TASK STATEMENT: Locate the line that contains "accept 4 (resp_msg_new". Reproduce it and all following lines up to the end of the material, exactly and with nothing added.

THE RECORDS:
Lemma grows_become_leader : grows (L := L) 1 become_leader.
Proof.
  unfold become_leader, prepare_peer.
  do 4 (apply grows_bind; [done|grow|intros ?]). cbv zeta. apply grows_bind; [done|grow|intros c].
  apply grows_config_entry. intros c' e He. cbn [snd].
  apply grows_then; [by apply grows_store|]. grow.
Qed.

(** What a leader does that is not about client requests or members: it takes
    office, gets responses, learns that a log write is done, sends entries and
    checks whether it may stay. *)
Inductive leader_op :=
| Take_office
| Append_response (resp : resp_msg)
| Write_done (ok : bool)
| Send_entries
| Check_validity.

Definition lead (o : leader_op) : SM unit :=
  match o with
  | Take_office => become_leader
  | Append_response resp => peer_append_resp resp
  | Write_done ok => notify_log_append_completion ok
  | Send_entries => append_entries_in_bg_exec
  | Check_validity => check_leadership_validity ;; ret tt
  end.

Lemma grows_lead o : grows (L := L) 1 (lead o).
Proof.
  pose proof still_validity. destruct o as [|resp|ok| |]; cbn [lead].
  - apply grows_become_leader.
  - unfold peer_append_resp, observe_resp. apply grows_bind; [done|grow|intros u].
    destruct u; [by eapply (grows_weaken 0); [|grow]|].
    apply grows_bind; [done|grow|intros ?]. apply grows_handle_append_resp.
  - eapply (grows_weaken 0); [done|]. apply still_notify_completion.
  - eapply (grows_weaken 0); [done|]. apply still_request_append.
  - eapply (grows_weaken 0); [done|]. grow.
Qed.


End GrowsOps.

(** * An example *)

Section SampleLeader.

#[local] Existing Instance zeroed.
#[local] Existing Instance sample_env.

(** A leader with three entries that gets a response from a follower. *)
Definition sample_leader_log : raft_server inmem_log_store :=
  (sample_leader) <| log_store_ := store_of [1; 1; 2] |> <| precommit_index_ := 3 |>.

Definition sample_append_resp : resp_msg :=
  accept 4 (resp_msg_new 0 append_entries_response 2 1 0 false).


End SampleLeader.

TASK ANSWER:
  accept 4 (resp_msg_new 0 append_entries_response 2 1 0 false).


End SampleLeader.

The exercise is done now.